* _ACTION ITEM_: Each entry must be duplicated precisely, with nothing left out.

BEGIN THE DATA

Lemma read_ipv4_wf s a b c d r :
  read_ipv4_addr s = Some (a, b, c, d, r) -> byte_ok a /\ byte_ok b /\ byte_ok c /\ byte_ok d.
Proof.
  unfold read_ipv4_addr, read_octet, byte_ok. intros H.
  repeat match goal with
  | H : (_ ≫= _) = Some _ |- _ => apply bind_Some in H as ([? ?] & ? & H)
  | H : mbind _ _ = Some _ |- _ => apply bind_Some in H as ([? ?] & ? & H)
  end. simplify_eq.
  repeat match goal with
  | H : read_separator _ _ _ _ = Some _ |- _ =>
      apply read_separator_inv in H as (? & H); apply read_number_bound in H
  end. done.
Qed.

Lemma read_groups_wf n i s gs v4 r :
  read_groups n i s = (gs, v4, r) -> length gs <= n /\ Forall u16_ok gs.
Proof.
  revert i s gs v4 r. induction n as [|n IH]; intros i s gs v4 r; simpl.
  - intros [= <- <- <-]. auto.
  - destruct (if 0 <? n then _ else _) as [[[[[a b] c] d] s']|] eqn:E.
    + destruct (Nat.ltb_spec 0 n); [|done].
      apply read_separator_inv in E as (? & E). apply read_ipv4_wf in E.
      unfold byte_ok in E. intros [= <- <- <-]. unfold u16_ok, u16_max.
      split; [simpl; lia|]. repeat constructor; lia.
    + destruct (read_group i s) as [[g s']|] eqn:Eg; [|intros [= <- <- <-]; split; [simpl; lia|done]].
      unfold read_group in Eg. apply read_separator_inv in Eg as (? & Eg).
      apply read_number_bound in Eg.
      destruct (read_groups n (S i) s') as [[gs' v4'] r'] eqn:E'.
      intros [= <- <- <-]. apply IH in E' as [??]. split; [simpl; lia|]. by constructor.
Qed.

Lemma read_ipv6_wf s segs r :
  read_ipv6_addr s = Some (segs, r) -> length segs = 8 /\ Forall u16_ok segs.
Proof.
  unfold read_ipv6_addr. destruct (read_groups 8 0 s) as [[hd v4] s1] eqn:E1.
  apply read_groups_wf in E1 as [Hl Hu].
  destruct (Nat.eqb_spec (length hd) 8); [intros [= <- <-]; auto|].
  destruct v4; [done|]. intros H.
  apply bind_Some in H as ([? s2] & _ & H). apply bind_Some in H as ([? s3] & _ & H).
  destruct (read_groups (8 - (length hd + 1)) 0 s3) as [[tl ?] s4] eqn:E2.
  apply read_groups_wf in E2 as [Hl2 Hu2]. injection H as <- <-.
  rewrite !length_app, length_replicate. split; [lia|].
  rewrite !Forall_app. split_and!; [done| |done].
  apply Forall_replicate. by unfold u16_ok.
Qed.

Lemma parse_socket_addr_wf s x : parse_socket_addr s = Some x -> addr_wf x.
Proof.
  unfold parse_socket_addr. destruct (read_socket_addr_v4 s) as [[y r]|] eqn:E4.
  - destruct r; [|done]. intros [= ->]. unfold read_socket_addr_v4 in E4.
    apply bind_Some in E4 as ([[[[a b] c] d] s1] & H4 & E4).
    apply bind_Some in E4 as ([p s2] & Hp & E4). simplify_eq.
    apply read_ipv4_wf in H4 as (?&?&?&?). unfold read_port in Hp.
    apply bind_Some in Hp as ([? ?] & _ & Hp). apply read_number_bound in Hp. done.
  - destruct (read_socket_addr_v6 s) as [[y r]|] eqn:E6; [|done].
    destruct r; [|done]. intros [= ->]. unfold read_socket_addr_v6 in E6.
    apply bind_Some in E6 as ([? ?] & _ & E6).
    apply bind_Some in E6 as ([ip s2] & H6 & E6). apply read_ipv6_wf in H6 as [??].
    destruct (default (0%N, s2) (read_scope_id s2)) as [sc s3] eqn:Es.
    apply bind_Some in E6 as ([? ?] & _ & E6).
    apply bind_Some in E6 as ([p s5] & Hp & E6). simplify_eq.
    unfold read_port in Hp. apply bind_Some in Hp as ([? ?] & _ & Hp).
    apply read_number_bound in Hp. split_and!; try done.
    destruct (read_scope_id s2) as [[? ?]|] eqn:Esc; simplify_eq/=; [|done].
    unfold read_scope_id in Esc. apply bind_Some in Esc as ([? ?] & _ & Esc).
    by apply read_number_bound in Esc.
Qed.
#[export] Hint Resolve parse_socket_addr_wf : text.

(** The printed form holds no ['/'] and no [',']: the spec separators. *)
Definition addr_char (c : ascii) : bool :=
  is_ascii_digit c || is_ascii_lower c || existsb (Ascii.eqb c) [".";":";"[";"]";"%"]%char.

Lemma show_radix_chars radix n :
  (2 <= radix <= 16)%N -> Forall (fun c => addr_char c = true) (show_radix radix n).
Proof.
  intros Hr. induction n as [n H|n H IH] using (digits_ind radix Hr).
  - rewrite show_small by done. constructor; [|done].
    assert (n < 16)%N as Hn%(small_N _ 16) by lia. clear H. revert n Hn.
    apply List.Forall_forall. by repeat constructor.
  - rewrite show_step by done. apply Forall_app. split; [done|]. constructor; [|done].
    assert (n mod radix < 16)%N as Hn%(small_N _ 16) by (pose proof (N.mod_lt n radix); lia).
    revert Hn. generalize (n mod radix)%N as m. clear.
    apply List.Forall_forall. by repeat constructor.
Qed.

Definition addr_text : str -> Prop := Forall (fun c => addr_char c = true).

Lemma show_groups_chars gs : addr_text (show_more gs) /\ addr_text (show_groups gs).
Proof.
  assert (addr_text (show_more gs)) as Hm.
  { induction gs as [|g gs IH]; simpl; [constructor|].
    constructor; [done|]. apply Forall_app. split; [by apply show_radix_chars | done]. }
  split; [done|]. destruct gs as [|g gs]; simpl in *; [done|].
  apply Forall_app. split; [by apply show_radix_chars|].
  by inversion Hm as [|?? _ H]; apply Forall_app in H as [_ ?].
Qed.

Lemma show_ipv4_chars a b c d : addr_text (show_ipv4 a b c d).
Proof.
  unfold show_ipv4, addr_text.
  repeat first [ apply Forall_app; split | constructor; [done|] ]; by apply show_radix_chars.
Qed.

Lemma show_ipv6_chars segs : addr_text (show_ipv6 segs).
Proof.
  assert (addr_text (show_compressed segs)) as Hc.
  { unfold show_compressed. destruct (zero_run segs) as [s l].
    destruct (1 <? l); [|apply show_groups_chars].
    repeat (apply Forall_app; split); try apply show_groups_chars. by repeat constructor. }
  unfold show_ipv6. destruct (drop 6 segs) as [|? [|? [|??]]]; try done.
  case_bool_decide; [|done]. apply Forall_app. split; [by repeat constructor|].
  apply show_ipv4_chars.
Qed.

Lemma show_addr_chars x : addr_text (show_socket_addr x).
Proof.
  destruct x as [a b c d p|segs sc p]; simpl.
  - apply Forall_app. split; [apply show_ipv4_chars|].
    constructor; [done|]. by apply show_radix_chars.
  - constructor; [done|]. apply Forall_app. split; [apply show_ipv6_chars|].
    apply Forall_app. split.
    + destruct (sc =? 0)%N; [constructor|]. constructor; [done|]. by apply show_radix_chars.
    + do 2 (constructor; [done|]). by apply show_radix_chars.
Qed.

Lemma addr_text_not_in c s : addr_char c = false -> addr_text s -> c ∉ s.
Proof. intros Hc Hs Hin. eapply Forall_forall in Hs; [|exact Hin]. simpl in Hs. congruence. Qed.
#[export] Hint Resolve show_addr_chars addr_text_not_in : text.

END THE DATA

* _TASK SOLUTION_:
Lemma read_ipv4_wf s a b c d r :
  read_ipv4_addr s = Some (a, b, c, d, r) -> byte_ok a /\ byte_ok b /\ byte_ok c /\ byte_ok d.
Proof.
  unfold read_ipv4_addr, read_octet, byte_ok. intros H.
  repeat match goal with
  | H : (_ ≫= _) = Some _ |- _ => apply bind_Some in H as ([? ?] & ? & H)
  | H : mbind _ _ = Some _ |- _ => apply bind_Some in H as ([? ?] & ? & H)
  end. simplify_eq.
  repeat match goal with
  | H : read_separator _ _ _ _ = Some _ |- _ =>
      apply read_separator_inv in H as (? & H); apply read_number_bound in H
  end. done.
Qed.

Lemma read_groups_wf n i s gs v4 r :
  read_groups n i s = (gs, v4, r) -> length gs <= n /\ Forall u16_ok gs.
Proof.
  revert i s gs v4 r. induction n as [|n IH]; intros i s gs v4 r; simpl.
  - intros [= <- <- <-]. auto.
  - destruct (if 0 <? n then _ else _) as [[[[[a b] c] d] s']|] eqn:E.
    + destruct (Nat.ltb_spec 0 n); [|done].
      apply read_separator_inv in E as (? & E). apply read_ipv4_wf in E.
      unfold byte_ok in E. intros [= <- <- <-]. unfold u16_ok, u16_max.
      split; [simpl; lia|]. repeat constructor; lia.
    + destruct (read_group i s) as [[g s']|] eqn:Eg; [|intros [= <- <- <-]; split; [simpl; lia|done]].
      unfold read_group in Eg. apply read_separator_inv in Eg as (? & Eg).
      apply read_number_bound in Eg.
      destruct (read_groups n (S i) s') as [[gs' v4'] r'] eqn:E'.
      intros [= <- <- <-]. apply IH in E' as [??]. split; [simpl; lia|]. by constructor.
Qed.

Lemma read_ipv6_wf s segs r :
  read_ipv6_addr s = Some (segs, r) -> length segs = 8 /\ Forall u16_ok segs.
Proof.
  unfold read_ipv6_addr. destruct (read_groups 8 0 s) as [[hd v4] s1] eqn:E1.
  apply read_groups_wf in E1 as [Hl Hu].
  destruct (Nat.eqb_spec (length hd) 8); [intros [= <- <-]; auto|].
  destruct v4; [done|]. intros H.
  apply bind_Some in H as ([? s2] & _ & H). apply bind_Some in H as ([? s3] & _ & H).
  destruct (read_groups (8 - (length hd + 1)) 0 s3) as [[tl ?] s4] eqn:E2.
  apply read_groups_wf in E2 as [Hl2 Hu2]. injection H as <- <-.
  rewrite !length_app, length_replicate. split; [lia|].
  rewrite !Forall_app. split_and!; [done| |done].
  apply Forall_replicate. by unfold u16_ok.
Qed.

Lemma parse_socket_addr_wf s x : parse_socket_addr s = Some x -> addr_wf x.
Proof.
  unfold parse_socket_addr. destruct (read_socket_addr_v4 s) as [[y r]|] eqn:E4.
  - destruct r; [|done]. intros [= ->]. unfold read_socket_addr_v4 in E4.
    apply bind_Some in E4 as ([[[[a b] c] d] s1] & H4 & E4).
    apply bind_Some in E4 as ([p s2] & Hp & E4). simplify_eq.
    apply read_ipv4_wf in H4 as (?&?&?&?). unfold read_port in Hp.
    apply bind_Some in Hp as ([? ?] & _ & Hp). apply read_number_bound in Hp. done.
  - destruct (read_socket_addr_v6 s) as [[y r]|] eqn:E6; [|done].
    destruct r; [|done]. intros [= ->]. unfold read_socket_addr_v6 in E6.
    apply bind_Some in E6 as ([? ?] & _ & E6).
    apply bind_Some in E6 as ([ip s2] & H6 & E6). apply read_ipv6_wf in H6 as [??].
    destruct (default (0%N, s2) (read_scope_id s2)) as [sc s3] eqn:Es.
    apply bind_Some in E6 as ([? ?] & _ & E6).
    apply bind_Some in E6 as ([p s5] & Hp & E6). simplify_eq.
    unfold read_port in Hp. apply bind_Some in Hp as ([? ?] & _ & Hp).
    apply read_number_bound in Hp. split_and!; try done.
    destruct (read_scope_id s2) as [[? ?]|] eqn:Esc; simplify_eq/=; [|done].
    unfold read_scope_id in Esc. apply bind_Some in Esc as ([? ?] & _ & Esc).
    by apply read_number_bound in Esc.
Qed.
#[export] Hint Resolve parse_socket_addr_wf : text.

(** The printed form holds no ['/'] and no [',']: the spec separators. *)
Definition addr_char (c : ascii) : bool :=
  is_ascii_digit c || is_ascii_lower c || existsb (Ascii.eqb c) [".";":";"[";"]";"%"]%char.

Lemma show_radix_chars radix n :
  (2 <= radix <= 16)%N -> Forall (fun c => addr_char c = true) (show_radix radix n).
Proof.
  intros Hr. induction n as [n H|n H IH] using (digits_ind radix Hr).
  - rewrite show_small by done. constructor; [|done].
    assert (n < 16)%N as Hn%(small_N _ 16) by lia. clear H. revert n Hn.
    apply List.Forall_forall. by repeat constructor.
  - rewrite show_step by done. apply Forall_app. split; [done|]. constructor; [|done].
    assert (n mod radix < 16)%N as Hn%(small_N _ 16) by (pose proof (N.mod_lt n radix); lia).
    revert Hn. generalize (n mod radix)%N as m. clear.
    apply List.Forall_forall. by repeat constructor.
Qed.

Definition addr_text : str -> Prop := Forall (fun c => addr_char c = true).

Lemma show_groups_chars gs : addr_text (show_more gs) /\ addr_text (show_groups gs).
Proof.
  assert (addr_text (show_more gs)) as Hm.
  { induction gs as [|g gs IH]; simpl; [constructor|].
    constructor; [done|]. apply Forall_app. split; [by apply show_radix_chars | done]. }
  split; [done|]. destruct gs as [|g gs]; simpl in *; [done|].
  apply Forall_app. split; [by apply show_radix_chars|].
  by inversion Hm as [|?? _ H]; apply Forall_app in H as [_ ?].
Qed.

Lemma show_ipv4_chars a b c d : addr_text (show_ipv4 a b c d).
Proof.
  unfold show_ipv4, addr_text.
  repeat first [ apply Forall_app; split | constructor; [done|] ]; by apply show_radix_chars.
Qed.

Lemma show_ipv6_chars segs : addr_text (show_ipv6 segs).
Proof.
  assert (addr_text (show_compressed segs)) as Hc.
  { unfold show_compressed. destruct (zero_run segs) as [s l].
    destruct (1 <? l); [|apply show_groups_chars].
    repeat (apply Forall_app; split); try apply show_groups_chars. by repeat constructor. }
  unfold show_ipv6. destruct (drop 6 segs) as [|? [|? [|??]]]; try done.
  case_bool_decide; [|done]. apply Forall_app. split; [by repeat constructor|].
  apply show_ipv4_chars.
Qed.

Lemma show_addr_chars x : addr_text (show_socket_addr x).
Proof.
  destruct x as [a b c d p|segs sc p]; simpl.
  - apply Forall_app. split; [apply show_ipv4_chars|].
    constructor; [done|]. by apply show_radix_chars.
  - constructor; [done|]. apply Forall_app. split; [apply show_ipv6_chars|].
    apply Forall_app. split.
    + destruct (sc =? 0)%N; [constructor|]. constructor; [done|]. by apply show_radix_chars.
    + do 2 (constructor; [done|]). by apply show_radix_chars.
Qed.

Lemma addr_text_not_in c s : addr_char c = false -> addr_text s -> c ∉ s.
Proof. intros Hc Hs Hin. eapply Forall_forall in Hs; [|exact Hin]. simpl in Hs. congruence. Qed.
#[export] Hint Resolve show_addr_chars addr_text_not_in : text.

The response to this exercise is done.